Are your daughter’s ears pierced? If so, at what age?


  1. I had my daughters done when she was a few months old. I think if I had a baby now, I would wait until they were old enough to make their own choice about it.

  2. We pierce girls’ ears in our pediatric office with single use Coren ear piercers, no gun. I will only do it at 3 months or older. If the baby has tiny ear lobes, I may recommend that mom and dad wait until the ears grow and revisit it at the next visit or two. If the child is older, we use numbing cream. The studs are 14K gold and need to stay in for 6 weeks before being changed! Many mom’s do this out of family tradition. Some do it because they are frustrated by people asking if the baby is a boy or girl! If you want a pediatrician to do it, come on over the office and we can talk! Cypress Pediatrics 504-305-5500. (You don’t need to switch doctors to have this done)
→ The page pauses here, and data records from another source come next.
Lemma signalWorkflow_rejects_witness :
  workflow test_running_state = Some test_workflow_async
  ∧ signals test_workflow_async = Some {[ "go" := 5%nat ]}
  ∧ ({[ "go" := 5%nat ]} : gmap string nat) !! "stop" = None
  ∧ ("stop" ∉ Object_prototype_names)
  ∧ ∃ e s',
      signalWorkflow {| signalName_of := Some "stop"; signal_input := None |}
        test_running_state
      = Throw (VErr e) s'
      ∧ err_class e = ErrorC
      ∧ err_message e = "Workflow did not register a signal named stop"
      ∧ commands s' = commands test_running_state.
Proof.
  assert (Hnin : "stop" ∉ Object_prototype_names).
  { apply (proj1 (bool_decide_eq_false _)). vm_compute. reflexivity. }
  split; [reflexivity |]. split; [reflexivity |]. split; [reflexivity |].
  split; [exact Hnin |].
  destruct (signalWorkflow_rejects
              {| signalName_of := Some "stop"; signal_input := None |} test_running_state
              (or_intror (ex_intro _ test_workflow_async
                 (conj eq_refl
                    (or_intror (ex_intro _ {[ "go" := 5%nat ]}
                       (conj eq_refl
                          (or_intror (or_intror (ex_intro _ "stop"
                             (conj eq_refl (conj eq_refl Hnin))))))))))))
    as (e & s' & H1 & H2 & H3 & _).
  exists e, s'. split; [exact H1 |]. split; [exact H2 |]. split; [| exact H3].
  vm_compute in H1. injection H1 as <- _. reflexivity.
Defined.

Lemma signalWorkflow_outcome_witness :
  workflow test_running_state = Some test_workflow_async
  ∧ "go" ≠ ""
  ∧ signalWorkflow {| signalName_of := Some "go"; signal_input := None |} test_running_state
    = Ok [promise_catch (Pending (fun s => Ok (Rejected (VStr "failed")) s)) failWorkflow]
         test_running_state
  ∧ ∃ s',
      drive ([initial_state] ++ [initial_state])
        (promise_catch (Pending (fun s => Ok (Rejected (VStr "failed")) s)) failWorkflow)
        test_running_state
      = Some (Fulfilled VUndefined, s')
      ∧ commands s'
        = commands initial_state
          ++ [FailWorkflowExecution (errorToUserCodeFailure (VStr "failed"))]
      ∧ completed s' = true.
Proof.
  split; [reflexivity |]. split; [discriminate |].
  assert (Hne : "go" ≠ "") by discriminate.
  pose proof (signalWorkflow_outcome
                {| signalName_of := Some "go"; signal_input := None |}
                test_running_state test_running_state test_workflow_async
                {[ "go" := 5%nat ]} "go" 5%nat
                (Pending (fun s => Ok (Rejected (VStr "failed")) s))
                eq_refl eq_refl eq_refl Hne eq_refl eq_refl) as (H1 & H2 & _).
  split; [exact H1 |].
  exact (H2 [initial_state] (VStr "failed") initial_state initial_state eq_refl).
Defined.
(** C7: [operator+] throws nothing and returns a new sequence of size
    [a.size() + b.size()] made of the elements of [a] followed by those of
    [b], when that sum is a [size_t] value.  When the three sizes add up to
    a [size_t] value, [(a + b) + c == a + (b + c)] is true exactly when no
    element of the three sequences differs from itself under the element
    type's [!=]; [a + String() == a] is true exactly when no element of [a]
    does. *)
Theorem concat_spec (st : @state T) a b c xs ys zs :
  holds st a xs -> holds st b ys -> holds st c zs ->
  (N.of_nat (List.length xs) + N.of_nat (List.length ys) <= SIZE_MAX ->
   exists r st' ws,
     concat a b st = Val r st' /\
     objs st !! r = None /\
     holds st' r ws /\
     size r st' = Val (N.of_nat (List.length xs) + N.of_nat (List.length ys)) st' /\
     (forall i x, xs !! i = Some x -> ws !! i = Some x) /\
     (forall i y, ys !! i = Some y -> ws !! (List.length xs + i)%nat = Some y) /\
     holds st' a xs /\ holds st' b ys) /\
  (N.of_nat (List.length xs) + N.of_nat (List.length ys)
     + N.of_nat (List.length zs) <= SIZE_MAX ->
   exists (e : bool) st',
     (ab <- concat a b ;; l <- concat ab c ;;
      bc <- concat b c ;; r <- concat a bc ;;
      op_eq T_ne l r) st = Val e st' /\
     (e = true <-> Forall (fun x => T_ne x x = false) (xs ++ ys ++ zs))) /\
  (exists (e : bool) st',
     (e <- String_default ;; r <- concat a e ;; op_eq T_ne r a) st
     = Val e st' /\
     (e = true <-> Forall (fun x => T_ne x x = false) xs)).
Proof.
  intros Ha Hb Hc. split; [|split].
  - intros Hfit.
    destruct (concat_holds st a b xs ys Ha Hb Hfit)
      as (r & st' & Hrun & Hnew & Hr & Hframe).
    exists r, st', (xs ++ ys). split; [done|]. split; [done|]. split; [done|].
    split.
    { rewrite (size_holds _ _ _ Hr), length_app. do 2 f_equal. lia. }
    split.
    { intros i x Hx. by apply lookup_app_l_Some. }
    split.
    { intros i y Hy. by rewrite lookup_app_r, Nat.add_comm, Nat.add_sub by lia. }
    split; by apply Hframe.
  - intros Hfit.
    destruct (concat_holds st a b xs ys Ha Hb) as (ab & s1 & R1 & _ & Hab & F1);
      [lia|].
    destruct (concat_holds s1 ab c (xs ++ ys) zs Hab (F1 _ _ Hc))
      as (l & s2 & R2 & _ & Hl & F2); [rewrite length_app; lia|].
    destruct (concat_holds s2 b c ys zs (F2 _ _ (F1 _ _ Hb)) (F2 _ _ (F1 _ _ Hc)))
      as (bc & s3 & R3 & _ & Hbc & F3); [lia|].
    destruct (concat_holds s3 a bc xs (ys ++ zs) (F3 _ _ (F2 _ _ (F1 _ _ Ha))) Hbc)
      as (r & s4 & R4 & _ & Hr & F4); [rewrite length_app; lia|].
    exists (seq_eq T_ne (xs ++ ys ++ zs) (xs ++ ys ++ zs)), s4.
    split; [|apply seq_eq_self].
    rewrite (bind_Val _ _ _ _ _ R1), (bind_Val _ _ _ _ _ R2),
            (bind_Val _ _ _ _ _ R3), (bind_Val _ _ _ _ _ R4).
    rewrite (op_eq_run T_ne s4 l r ((xs ++ ys) ++ zs) (xs ++ ys ++ zs));
      [|by apply F4, F3|done].
    by rewrite <- app_assoc.
  - destruct (String_default_holds st) as (e & s1 & R1 & _ & He & F1).
    pose proof Ha as (ra & _ & Hlen & Hmax & _).
    destruct (concat_holds s1 a e xs [] (F1 _ _ Ha) He)
      as (r & s2 & R2 & _ & Hr & F2); [cbn; lia|].
    exists (seq_eq T_ne xs xs), s2. split; [|apply seq_eq_self].
    rewrite (bind_Val _ _ _ _ _ R1), (bind_Val _ _ _ _ _ R2).
    rewrite (op_eq_run T_ne s2 r a (xs ++ []) xs); [|done|by apply F2, F1].
    by rewrite app_nil_r.
Qed.

End ConcatLaws.

(** ** The order on sequences *)

Section Order.

Variables T_lt T_gt T_ne : T -> T -> bool.

(** The element type is totally ordered by [<]; [>] is [<] with the
    operands swapped and [!=] is the negation of equality. *)
Hypothesis T_gt_lt : forall x y, T_gt x y = T_lt y x.
Hypothesis T_ne_eq : forall x y, T_ne x y = false <-> x = y.
Hypothesis T_lt_irrefl : forall x, T_lt x x = false.
Hypothesis T_lt_trans :
  forall x y z, T_lt x y = true -> T_lt y z = true -> T_lt x z = true.
Hypothesis T_lt_total :
  forall x y, T_lt x y = false -> T_lt y x = false -> x = y.

Lemma seq_lt_trans xs ys zs :
  seq_lt T_lt T_gt xs ys = true -> seq_lt T_lt T_gt ys zs = true ->
  seq_lt T_lt T_gt xs zs = true.
Proof.
  revert ys zs.
  induction xs as [|x xs IH]; intros [|y ys] [|z zs]; try done.
  cbn. rewrite !T_gt_lt.
  destruct (T_lt x y) eqn:Exy, (T_lt y z) eqn:Eyz.
  - by rewrite (T_lt_trans x y z).
  - destruct (T_lt z y) eqn:Ezy; [done|]. intros _ _.
    by rewrite <- (T_lt_total y z), Exy.
  - destruct (T_lt y x) eqn:Eyx; [done|]. intros _ _.
    by rewrite (T_lt_total x y), Eyz.
  - destruct (T_lt y x) eqn:Eyx; [done|].
    destruct (T_lt z y) eqn:Ezy; [done|].
    rewrite <- (T_lt_total y z), (T_lt_total x y) by done.
    rewrite T_lt_irrefl. apply IH.
Qed.

Lemma seq_lt_neither xs ys :
  seq_lt T_lt T_gt xs ys = false /\ seq_lt T_lt T_gt ys xs = false
  <-> xs = ys.
Proof.
  revert ys. induction xs as [|x xs IH]; intros [|y ys]; cbn.
  - done.
  - split; [by intros []|done].
  - split; [by intros []|done].
  - rewrite !T_gt_lt.
    destruct (T_lt x y) eqn:Exy.
    { split; [by intros []|]. intros [= -> _]. by rewrite T_lt_irrefl in Exy. }
    destruct (T_lt y x) eqn:Eyx.
    { split; [by intros []|]. intros [= -> _]. by rewrite T_lt_irrefl in Eyx. }
    rewrite IH. rewrite (T_lt_total x y) by done.
    split; [by intros ->|by intros [= ->]].
Qed.
(** * Balance aggregation and polling of the agent dashboard

    A shallow embedding of the dashboard's balance subsystem:
    - [Multicall]  : service/Multicall.ts ([getEthBalances], [getErc20Balances]);
    - [Services]   : the ServicesProvider context ([serviceAddresses], the
                     list and status refresh loops);
    - [WalletCtx]  : the WalletProvider context ([updateBalance] and its
                     interval).

    JavaScript numbers are IEEE 754 binary64 values, so balances are
    [PrimFloat.float] and [+] is [PrimFloat.add]. *)

From Stdlib Require Import ZArith List Ascii String Lia PrimFloat.
From stdpp Require Import base gmap strings list fin_maps.
Import ListNotations.
Local Open Scope string_scope.
Local Open Scope nat_scope.
Local Open Scope list_scope.

(** ** JavaScript values used by the providers *)

Module Js.

(** The outcome of a promise once it has settled
    (the elements of [Promise.allSettled]'s result). *)
Inductive Settled (A : Type) : Type :=
| Fulfilled (value : A)
| Rejected (reason : string).
Arguments Fulfilled {A} value.
Arguments Rejected {A} reason.

(** [promise.then(f)]: a rejection passes through untouched. *)
Definition and_then {A B} (p : Settled A) (f : A -> B) : Settled B :=
  match p with
  | Fulfilled v => Fulfilled (f v)
  | Rejected e => Rejected e
  end.

(** A value of type [Address | undefined]. *)
Definition Val := option string.

(** Template literal [`${v}`]. *)
Definition template (v : Val) : string :=
  match v with
  | Some s => s
  | None => "undefined"
  end.

(** Truthiness of a string-or-undefined value: [undefined] and the empty
    string are falsy. *)
Definition truthy (v : Val) : bool :=
  match v with
  | Some EmptyString => false
  | Some _ => true
  | None => false
  end.

(** [arr.reduce((acc, x, index) => f(acc, x, index), init)]. *)
Fixpoint reduce_from {A B} (f : B -> A -> nat -> B) (index : nat)
         (arr : list A) (acc : B) : B :=
  match arr with
  | [] => acc
  | x :: rest => reduce_from f (S index) rest (f acc x index)
  end.

Definition reduce {A B} (f : B -> A -> nat -> B) (arr : list A) (init : B) : B :=
  reduce_from f 0 arr init.

(** [obj[arr[index]]]'s key: an out-of-range read is [undefined], which a
    computed property name turns into the string "undefined". *)
Definition key_at (arr : list string) (index : nat) : string :=
  template (arr !! index).

End Js.

Import Js.

Definition Address := string.

(** ** service/Multicall.ts *)

Module Multicall.

Inductive Param : Type :=
| PStr (s : string)
| PArr (l : list Address).

(** A call description built by an ethers-multicall [Contract]. *)
Record ContractCall : Type := mkCall {
  contract : Address;
  name : string;
  params : list Param
}.

(** [new Provider(new StaticJsonRpcProvider(rpc, network), chainId)]. *)
Record Provider : Type := mkProvider {
  url : string;
  network : option (Z * string);
  chainId : Z
}.

Section WithChain.

(** [MULTICALL_CONTRACT] of [@/constants]. *)
Variable MULTICALL_CONTRACT : Address.

(** [multicallProvider.all(callData)]: one aggregate round-trip that
    either rejects or yields the decoded return values. *)
Variable all : Provider -> list ContractCall -> Settled (list Z).

(** [ethers.utils.formatEther], [ethers.utils.formatUnits] and the
    global [parseFloat]. *)
Variable formatEther : Z -> string.
Variable formatUnits : Z -> Z -> string.
Variable parseFloat : string -> float.

Definition ethCallData (addresses : list Address) : list ContractCall :=
  map (fun address => mkCall MULTICALL_CONTRACT "getEthBalance" [PStr address])
      addresses.

Definition getEthBalances (addresses : list Address) (rpc : string)
  : Settled (gmap string float) :=
  let multicallProvider := mkProvider rpc (Some (100%Z, "Gnosis")) 100 in
  let callData := ethCallData addresses in
  and_then (all multicallProvider callData) (fun responseData =>
    reduce (fun acc balance index =>
              <[key_at addresses index := parseFloat (formatEther balance)]> acc)
           responseData ∅).

Definition erc20CallData (addresses : list Address) (contractAddress : Address)
  : list ContractCall :=
  map (fun address =>
         mkCall MULTICALL_CONTRACT "call"
                [PStr contractAddress; PStr "balanceOf(address):(uint256)";
                 PArr [address]])
      addresses.
(** The inner loop [for (c = 0; c < width; ++c)], one draw a cell. *)
Fixpoint write_row (cols : nat) (draws : list nat) : option (list ascii * list nat) :=
  match cols with
  | O => Some ([], draws)
  | S cols' =>
      match draws with
      | [] => None
      | x :: draws =>
          match write_row cols' draws with
          | None => None
          | Some (gs, draws) => Some (mirror_glyph x :: gs, draws)
          end
      end
  end.

(** The outer loop [for (r = 0; r < width; ++r)]. *)
Fixpoint write_rows (rows cols : nat) (draws : list nat)
  : option (list ascii * list nat) :=
  match rows with
  | O => Some ([], draws)
  | S rows' =>
      match write_row cols draws with
      | None => None
      | Some (gs, draws) =>
          match write_rows rows' cols draws with
          | None => None
          | Some (gs', draws) => Some (gs ++ gs', draws)
          end
      end
  end.

(** The last loop: every character of the shuffled string, the last one
    with [B64_FORCE]. *)
Fixpoint write_chars (s : list ascii) : list (ascii * b64_flag) :=
  match s with
  | [] => []
  | c :: t =>
      match t with
      | [] => [(c, B64_FORCE)]
      | _ :: _ => (c, B64_NOFORCE) :: write_chars t
      end
  end.

Inductive created : Type :=
| Created (writes : list (ascii * b64_flag)) (rest : list nat)
| CreateModuloZero      (* the shuffle of an empty [SUPPORTED_CHARS] *)
| CreateNoMoreDraws.

Definition keyfile_create_writes (GRID_SIZE : Z) (SUPPORTED_CHARS : list ascii)
           (draws : list nat) : created :=
  let width := Z.to_nat GRID_SIZE in
  match write_rows width width draws with
  | None => CreateNoMoreDraws
  | Some (gs, draws) =>
      match keyfile_shuffle_string SUPPORTED_CHARS 1000 draws with
      | Shuffled shuffledChars rest =>
          Created (map (fun g => (g, B64_NOFORCE)) gs ++ write_chars shuffledChars)
                  rest
      | ModuloZero => CreateModuloZero
      | NoMoreDraws => CreateNoMoreDraws
      end
  end.

(** A character as the [unsigned char] the engine is given. *)
Definition byte_of_char (c : ascii) : Z := Z.of_N (N_of_ascii c).

(** The key a list of writes holds, as the loader receives it once the
    file has been decoded. *)
Definition key_of_writes (ws : list (ascii * b64_flag)) : list Z :=
  map (fun w => byte_of_char (fst w)) ws.

(** Examples for the key file: an alphabet of eight characters and a
    supply of draws long enough for a key with [GRID_SIZE = 2]. *)
Definition demo_alphabet : list ascii := ["A"; "B"; "C"; "D"; "E"; "F"; "G"; "H"]%char.
Definition demo_supply : list nat := seq 0 1400.

(** What [keyfile_create] writes from [demo_supply]:
    the glyphs of the draws 0, 1, 2, 3 and the shuffled alphabet. *)
Definition demo_writes : list (ascii * b64_flag) :=
  [(" ", B64_NOFORCE); ("/", B64_NOFORCE); ("\", B64_NOFORCE); (" ", B64_NOFORCE);
   ("B", B64_NOFORCE); ("C", B64_NOFORCE); ("D", B64_NOFORCE); ("F", B64_NOFORCE);
   ("E", B64_NOFORCE); ("G", B64_NOFORCE); ("H", B64_NOFORCE); ("A", B64_FORCE)]%char.

(** * Facts about arrays *)

Lemma length_upd_nth {A : Type} (n : nat) (v : A) (l : list A) :
  length (upd_nth n v l) = length l.
Proof.
  revert n; induction l as [|x t IH]; intros [|n]; simpl; auto.
Qed.

Lemma nth_upd_nth_same {A : Type} (n : nat) (v d : A) (l : list A) :
  (n < length l)%nat -> nth n (upd_nth n v l) d = v.
Proof.
  revert n; induction l as [|x t IH]; intros [|n] H; simpl in *; try lia; auto.
  apply IH; lia.
Qed.

Lemma nth_upd_nth_other {A : Type} (n m : nat) (v d : A) (l : list A) :
  n <> m -> nth m (upd_nth n v l) d = nth m l d.
Proof.
  revert n m; induction l as [|x t IH]; intros [|n] [|m] H; simpl; auto; try lia.
Qed.

Lemma length_aset (a : list Z) (i v : Z) : length (aset a i v) = length a.
Proof.
  unfold aset; destruct (i <? 0); auto using length_upd_nth.
Qed.
(** * Aggregate Schnorr signatures over secp256k1 (module [aggsig])

    A shallow embedding of [src/modules/aggsig/main_impl.h] and the
    properties of its session state machine, challenge derivation, partial
    signing, combination and verification.

    The scalar, field, group, hash and RNG code that [main_impl.h] calls lives
    in other files of the library.  The group, the hash function and the RNG
    are taken through the interface [Primitives]; scalars are integers modulo
    the group order.  The algebraic facts the proofs rely on are collected in
    [HashLaws], [GroupLaws] and [EndoLaws].  An instance is given at the
    end, for a build with and for a build without USE_ENDOMORPHISM: the
    curve [y^2 = x^3 + 7] over the field with 43 elements, for which every
    law is checked by enumeration and on which concrete runs are
    evaluated. *)

From Stdlib Require Import ZArith Lia List Bool.
From Stdlib Require Import Init.Byte Strings.Byte.
From stdpp Require Import base list.
From Equations Require Import Equations.

Local Open Scope Z_scope.

(** ** Byte strings and big-endian integers *)

Module Bytes.

Definition to_Z (b : byte) : Z := Z.of_N (Byte.to_N b).

Definition of_Z (z : Z) : byte :=
  match Byte.of_N (Z.to_N (z mod 256)) with
  | Some b => b
  | None => x00
  end.

(** [be2Z] reads a byte string as a big-endian unsigned integer. *)
Definition be2Z (l : list byte) : Z :=
  fold_left (fun acc b => acc * 256 + to_Z b) l 0.

(** [Z2be len v] writes the [len] low-order bytes of [v], most significant
    byte first. *)
Fixpoint Z2be (len : nat) (v : Z) : list byte :=
  match len with
  | O => []
  | S k => Z2be k (v / 256) ++ [of_Z v]
  end.

Lemma to_Z_range b : 0 <= to_Z b < 256.
Proof.
  unfold to_Z. pose proof (Byte.to_N_bounded b). lia.
Qed.

Lemma to_of_Z z : to_Z (of_Z z) = z mod 256.
Proof.
  unfold of_Z, to_Z.
  assert (Hr : 0 <= z mod 256 < 256) by (apply Z.mod_pos_bound; lia).
  destruct (Byte.of_N (Z.to_N (z mod 256))) as [b|] eqn:E.
  - apply Byte.to_of_N in E. rewrite E. lia.
  - apply Byte.of_N_None_iff in E. lia.
Qed.

Lemma of_to_Z b : of_Z (to_Z b) = b.
Proof.
  unfold of_Z. pose proof (to_Z_range b) as Hr.
  rewrite Z.mod_small by lia. unfold to_Z.
  rewrite N2Z.id, Byte.of_to_N. reflexivity.
Qed.
(* ===== verification/_CoqProject ===== *)
-Q . S2P
Prelude.v
JsString.v
Ellipsify.v
JsValue.v
DateFormat.v
BigDecimal.v
JsonBody.v
Axios.v
PromiseAll.v
Fetcher.v
Transport.v
TestSuite.v
Lemma udigits_value fuel n :
  0 <= n < 10 ^ Z.of_nat fuel -> dec_value (udigits fuel n) = n.
Proof.
  revert n; induction fuel as [|f IH]; intros n Hn.
  - simpl in Hn. unfold dec_value; simpl. lia.
  - cbn [udigits]. rewrite dec_value_snoc.
    rewrite Nat2Z.inj_succ, Z.pow_succ_r in Hn by lia.
    destruct (Z.ltb_spec n 10).
    + rewrite Z.mod_small by lia. change (dec_value []) with 0. lia.
    + rewrite IH; [|split; [apply Z.div_pos; lia | apply Z.div_lt_upper_bound; lia]].
      pose proof (Z.div_mod n 10 ltac:(lia)). lia.
Qed.

Lemma udigits_digits fuel n :
  0 <= n -> Forall (fun c => is_digit c = true) (udigits fuel n).
Proof.
  revert n; induction fuel as [|f IH]; intros n Hn; cbn [udigits]; [constructor|].
  apply Forall_app; split.
  - destruct (n <? 10); [constructor | apply IH, Z.div_pos; lia].
  - constructor; [|constructor]. cbv beta. unfold is_digit.
    pose proof (Z.mod_pos_bound n 10 ltac:(lia)). apply andb_true_intro; split; apply Z.leb_le; lia.
Qed.

Lemma dec_fuel_enough n : 0 <= n -> n < 10 ^ Z.of_nat (dec_fuel n).
Proof.
  intros Hn. unfold dec_fuel. rewrite Nat2Z.inj_succ, Z2Nat.id by apply Z.log2_nonneg.
  destruct (Z.eq_dec n 0) as [->|Hn0]; [simpl; lia|].
  pose proof (Z.log2_spec n ltac:(lia)) as [_ Hlt].
  eapply Z.lt_le_trans; [exact Hlt|].
  apply Z.pow_le_mono_l. split; [lia|]. lia.
Qed.

(** The decimal text [Number.prototype.toString] gives a non-negative
    integer reads back as that integer. *)
Lemma Z_to_dec_value n : 0 <= n -> dec_value (Z_to_dec n) = n.
Proof.
  intros Hn. unfold Z_to_dec. destruct (Z.ltb_spec n 0); [lia|].
  apply udigits_value. split; [lia | apply dec_fuel_enough; lia].
Qed.

Lemma Z_to_dec_digits n : 0 <= n -> Forall (fun c => is_digit c = true) (Z_to_dec n).
Proof. intros Hn. unfold Z_to_dec. destruct (Z.ltb_spec n 0); [lia|]. apply udigits_digits. exact Hn. Qed.

Lemma udigits_nonempty fuel n : (0 < fuel)%nat -> udigits fuel n <> [].
Proof.
  destruct fuel as [|f]; [lia|]. intros _. simpl.
  intros H. apply app_eq_nil in H. destruct H as [_ H]. discriminate.
Qed.

Lemma Z_to_dec_nonempty n : 0 <= n -> Z_to_dec n <> [].
Proof. intros Hn. unfold Z_to_dec. destruct (Z.ltb_spec n 0); [lia|]. apply udigits_nonempty. unfold dec_fuel. lia. Qed.

Lemma dec_value_app a b :
  dec_value (a ++ b) = dec_value a * 10 ^ Z.of_nat (length b) + dec_value b.
Proof.
  revert a. induction b as [|d b IH] using rev_ind; intros a.
  - rewrite app_nil_r. change (dec_value []) with 0. simpl. lia.
  - rewrite app_assoc, !dec_value_snoc, IH, length_app. simpl length.
    rewrite Nat2Z.inj_add, Z.pow_add_r by lia. simpl (Z.of_nat 1). lia.
Qed.

Lemma udigits_length fuel n j :
  0 <= n < 10 ^ Z.of_nat j -> (1 <= j)%nat -> (length (udigits fuel n) <= j)%nat.
Proof.
  revert n j; induction fuel as [|f IH]; intros n j Hn Hj; cbn [udigits]; [simpl; lia|].
  rewrite length_app. simpl length.
  destruct (Z.ltb_spec n 10); simpl length; [lia|].
  destruct j as [|[|j]]; [lia| simpl in Hn; lia|].
  assert (length (udigits f (n / 10)) <= S j)%nat; [|lia].
  apply IH; [|lia]. split; [apply Z.div_pos; lia|].
  apply Z.div_lt_upper_bound; [lia|]. rewrite Nat2Z.inj_succ, Z.pow_succ_r in Hn by lia. lia.
Qed.

(** ** Automation *)

Create HintDb tron.
Create Rewrite HintDb tron_rw.
#[export] Hint Rewrite @length_app @length_map @length_rev @res_bind_Ok
  @res_bind_Throw : tron_rw.
#[export] Hint Resolve udigits_digits : tron.

(** [res_inv] splits a hypothesis [res_bind c k = Ok b]. *)
Ltac res_inv :=
  repeat match goal with
  | H : res_bind ?c _ = Ok _ |- _ =>
      let a := fresh "a" in let Hc := fresh "Hc" in
      apply res_bind_Ok_inv in H; destruct H as [a [Hc H]]
  | H : Ok _ = Ok _ |- _ => injection H as H
  end.
(* ===== verification/BigDecimal.v ===== *)
(** * The amount without decimals (index.ts lines 82 and 88-90)

    [new bignumber(amount).dividedBy(new bignumber(10).exponentiatedBy(6))
    .toString()] with bignumber.js's default configuration
    (DECIMAL_PLACES 20, EXPONENTIAL_AT [-7, 20]).  A finite BigNumber is
    kept here as [BDec m k], the value [m / 10^k]; division by [10^6]
    adds 6 to [k] while the result has at most 20 decimal places (always
    for an integer amount) and rounds half up at the 20th place beyond
    ([round_half_up_div], ROUNDING_MODE 4).  [bn_to_string] follows bignumber.js's [toString]:
    strip the coefficient's trailing zeros, compute the exponent of the
    leading digit, and print it in fixed-point ([toFixedPoint]) or
    exponential ([toExponential]) notation.

    The construction from a JavaScript value covers numbers, strings in
    plain decimal notation [-?digits(.digits)?] (exactly, read by
    [decimal_value]) and the values whose string form is not numeric
    (NaN).  bignumber.js builds a BigNumber from a number [v] through
    [String(v)]: [number_string_value] is the value of that text, the
    shortest decimal that rounds to [v] (ECMA-262 Number::toString,
    nearest on a tie of lengths, even on a tie of distances), found by
    [shortest_search] over the decimal scales; it is [v] itself below
    2^53 ([number_string_value_small]) and may differ above (2^60 gives
    1152921504606847000).  bignumber.js's other string forms (exponent
    notation, [Infinity], hexadecimal prefixes, surrounding white
    space) are outside the model, the library's source not being in the
    repository.

    The readers [decimal_value] (fixed-point) and [number_value] (with
    an exponent) turn a text back into [v / 10^f]; the theorems show the
    text always reads back as exactly [String(amount) / 10^6].
    [round_double] is what [JSON.parse] makes of the integer TronGrid
    sends: exact below 2^53, rounded above; an amount comes out exact
    if and only if it is [String] of its double
    ([amount_no_decimals_wire_exact_iff]), and below 2^53 the same
    amount sent as a string gives the same text as the number. *)

From Stdlib Require Import String ZArith List Lia Bool.
From S2P Require Import Prelude JsString JsValue.
Import ListNotations.
Open Scope Z_scope.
  3. It is such a personal decision and for our family we chose to let our daughters, and maybe one day our sons, decide if they wanted to modify their bodies with piercing. Our oldest daughter is now 9 and each year for her birthday we give her the option whether or not she would like to pierce her ears and as of yet she has opted not to. Her reason isn’t based in fear but the permanence of it. Much like getting tattoo, holes left from piercing are often there for good. Its a valuable lesson I think in making a decision that is with you your entire life and I am proud of her for recognizing that at her age. She still wears lots of jewelry and we have found modifiers for post earrings that allow her to wear them as clips. By contrast our 3 year old daughter CANNOT wait to get hers pierced!! But we have overruled that decision until she is at least 5 because of her frequent bumps and bruises from playing too rough, the result of being the youngest of four children! It just goes to show you that even in the same family, kids can be very different and that is what makes them so special!

  4. I’m really surprised at all the support for piercing infants’ ears. Why the rush? My daughter can have her ears pierced when she decides for herself she wants to. It’s her body, her decision.

  5. Parents decide all types of things for their kids. Saying it’s their body their decision negates the role of the parent. No it’s your child your choice.

    Anyways can we please get a list of places to go in the city? Otherwise what’s the point of this article?

  6. Both my girls had their ears pierced at three months old – with husband’s agreement. They are now nine and seven years old, still love their earrings and we have had no problems with them at all. If you are thinking of having your baby’s ears pierced but not quite sure, my advice would be to go for it. You can always take them out afterwards if you don’t like them and it really is easier to get them done when baby is tiny.